The stronger inflation prints affected sovereign bonds across the world, but the impact was particularly noticeable in Europe ahead of the ECB’s decision next week. For instance, the 10yr bund yield was up +9.8bps to a 6-month high of 2.69%. But that wasn’t just confined to Germany, as the 10yr yield in France (+10.2bps) was also up to a 6-month high of 3.17%, and the UK 10yr gilt yield (+11.9bps) hit a 6-month high of 4.40%. Meanwhile at the front-end of the curve, the German 2yr yield (+4.3bps) hit a 7-month high of 3.10%, moving closer to its March 2023 peak (just before the SVB turmoil) at 3.33%.
That pattern was repeated in other regions, and the 1 0yr Treasury yield ended the day up +6.2bps at 4.61%. In fact, over the last two weeks, the 10yr yield is now up +27.3bps, so there’s been a big turnaround since the rally that followed the US CPI print.

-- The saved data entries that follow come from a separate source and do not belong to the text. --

Lemma map_step_represents zero op m g :
  represents m g -> exists g', plain_step op g (map_step zero op m).1 g' /\ represents (map_step zero op m).2 g'.
Proof.
  intros HR. pose proof HR as [Hm Hv]. destruct op as [k|k|k v|k v|k|go_on| | |]; cbn [map_step].
  - destruct (Load_facts k m Hm) as (H1 & H2 & H3). destruct (Load k m) as [v m']. cbn in *. exists g.
    split; [by rewrite H1, Hv|]. split; [done|]. intros k'. by rewrite H3.
  - destruct (Load_facts k m Hm) as (H1 & H2 & H3). unfold Has. destruct (Load k m) as [v m']. cbn in *. exists g.
    split; [by rewrite H1, Hv|]. split; [done|]. intros k'. by rewrite H3.
  - eexists. split; [done|]. exact (updates_represents _ _ _ _ _ HR (Store_updates k v m Hm)).
  - pose proof (LoadOrStore_facts zero k v m Hm) as Hs. unfold los_spec in Hs. rewrite Hv in Hs.
    destruct (LoadOrStore zero k v m) as [[actual loaded] m']. cbn in *. destruct (g !! k) as [w|].
    + destruct Hs as ([= -> ->] & Hm' & Hv'). exists g. split; [done|]. split; [done|]. intros k'. by rewrite Hv'.
    + destruct Hs as ([= -> ->] & Hu). eexists. split; [done|]. exact (updates_represents _ _ _ _ _ HR Hu).
  - eexists. split; [done|]. exact (updates_represents _ _ _ _ _ HR (Delete_updates k m Hm)).
  - destruct (settled_facts m Hm) as (Hm1 & Ha & Hv1). unfold Range. fold (settled m).
    rewrite range_loop_visited. exists g. split; [split; [done|]|split; [done|]].
    + exists (live (settled m) (order (read_m (settled m)))). split; [|done].
      apply live_perm; [done|]. intros k. by rewrite Hv1.
    + intros k. by rewrite Hv1.
  - destruct (settled_facts m Hm) as (Hm1 & Ha & Hv1). unfold Values, Range. fold (settled m).
    rewrite (range_loop_pure (fun _ v a => a ++ [v])). cbn. rewrite foldl_values. exists g. split; [split; [|done]|split; [done|]].
    + cbn. by rewrite (live_perm _ g Ha) by (intros k; by rewrite Hv1).
    + intros k. by rewrite Hv1.
  - destruct (settled_facts m Hm) as (Hm1 & Ha & Hv1). unfold ToMap, Range. fold (settled m).
    rewrite (range_loop_pure (fun k v a => <[k := v]> a)). cbn. exists g. split; [split; [|done]|split; [done|]].
    + rewrite foldl_inserts by (apply live_keys, order_keys). rewrite (right_id_L ∅ (∪)).
      rewrite (list_to_map_proper _ (map_to_list g)); [apply list_to_map_to_list|apply live_keys, order_keys|].
      apply live_perm; [done|]. intros k. by rewrite Hv1.
    + intros k. by rewrite Hv1.
  - exists ∅. split; [done|]. apply Clear_facts in Hm as [? Hc]. split; [done|]. intros k. by rewrite Hc.
Qed.

Lemma map_run_represents zero ops m g :
  represents m g -> exists g', plain_trace g ops (map_run zero ops m).1 g' /\ represents (map_run zero ops m).2 g'.
Proof.
  revert m g. induction ops as [|op ops IH]; intros m g HR; [exists g; split; [constructor|done]|].
  destruct (map_step_represents zero op m g HR) as (g1 & Hs & HR1). cbn [map_run].
  destruct (map_step zero op m) as [o m1]. cbn in Hs, HR1. destruct (IH m1 g1 HR1) as (g2 & Ht & HR2).
  destruct (map_run zero ops m1) as [os m2]. cbn in *. exists g2. split; [by econstructor|done].
Qed.

(** C33. The two-level map is a map: whatever sequence of [Load], [Has], [Store],
    [LoadOrStore], [Delete], [Range] (with a callback that leaves the map alone),
    [Values], [ToMap] and [Clear] calls is made on a zero [MapOf], every result is
    the one a plain Go map gives for the same calls, whichever order [range] takes,
    and however the promotions of the dirty map and the expunging of deleted
    entries fall between them. [Count] and [Empty] are not covered. *)
Theorem sync_map_refines zero ops :
  exists g, plain_trace ∅ ops (map_run zero ops emptyMap).1 g /\ represents (map_run zero ops emptyMap).2 g.
Proof. apply map_run_represents, emptyMap_represents. Qed.
End syncmap.
Arguments MapOf K {_ _} V.

(** A run through promotion, deletion, expunging and revival of a key. *)
Definition sample_ops : list (map_op Z Z) :=
  [MStore 1 10; MStore 2 20; MToMap; MDelete 1; MStore 3 30; MLoad 1; MStore 1 11; MLoadOrStore 2 0; MLoad 4; MLoad 3; MRange (fun k _ => k =? 4); MToMap].

Lemma sync_map_refines_witness :
  (forall g : gmap Z nat, map_to_list g ≡ₚ map_to_list g) /\
  exists g, plain_trace ∅ sample_ops (map_run map_to_list 0 sample_ops emptyMap).1 g /\
    represents (map_run map_to_list 0 sample_ops emptyMap).2 g.
Proof. split; [done|]. apply (sync_map_refines map_to_list). done. Defined.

At the same time, the 2yr yield (-0.4bps) closed at 4.97%, just below the 5% mark again, whilst the 2yr real yield moved as high as 2.70% intraday before ending up +1.7bps at 2.68%. This came as there was weak demand for US Treasuries for a second straight day. The US sold $44bn of 7-yr notes at 4.65%, which was higher than the pre-auction level of 4.637%, as concerns over funding the US deficit in a higher rate world continued to percolate. Additionally, Fed pricing suggested that higher rates were set to persist, and this morning futures are putting a 48.5% probability on a rate cut by the September meeting. There was also a modest support from the Richmond Fed’s manufacturing index, which rose to 0 in May (vs. -7 expected), which is the strongest it’s been in 7 months.
This rise in longer-dated yields proved bad news for global risk assets. For equities, it meant the S&P 500 fell -0.74%, which currently puts the index on track to end a run of 5 consecutive weekly gains. Moreover, that decline was cushioned by a stronger performance for the Magnificent 7 (-0.08%), which only fell modestly from its all-time high the previous sessio n. So if you look at the equal-weighted S&P 500 instead, that actually fell by a larger -1.17%. So this continues the theme from last year where the equity rally is a very narrow one, as the overall S&P 500 is up +10.42% year-to-date, but the equal-weighted version is only up +2.96%. Every industry group in the index was lower by the close, with energy stocks (-1.76%) as the main underperformer after oil prices fell back (Brent Crude -0.74%). Meanwhile in Europe, the losses were even larger, and the STOXX 600 fell -1.08%, alongside declines for the DAX (-1.10%), the CAC 40 (-1.52%) and the FTSE 100 (-0.86%).
Overnight in Asia, this weakness for risk assets has continued, with losses for the KOSPI (-1.41%), the Nikkei (-1.37%), the Hang Seng (-1.22%), the CSI 300 (-0.16%) and the Shanghai Comp (-0.12%). Futures are also pointing to losses in other regions, with those on the DAX down -0.38%, and those on the S&P 500 down -0.56%.
To the day ahead now, and data releases include the Euro Area unemployment rate for April, and in the US we’ll get the second estimate of Q1 GDP, along with the weekly initial jobless claims, the advance goods trade balance for April, and pending home sales for April. From central banks, we’ll hear from the Fed’s Williams and Logan, along with the ECB’s Makhlouf.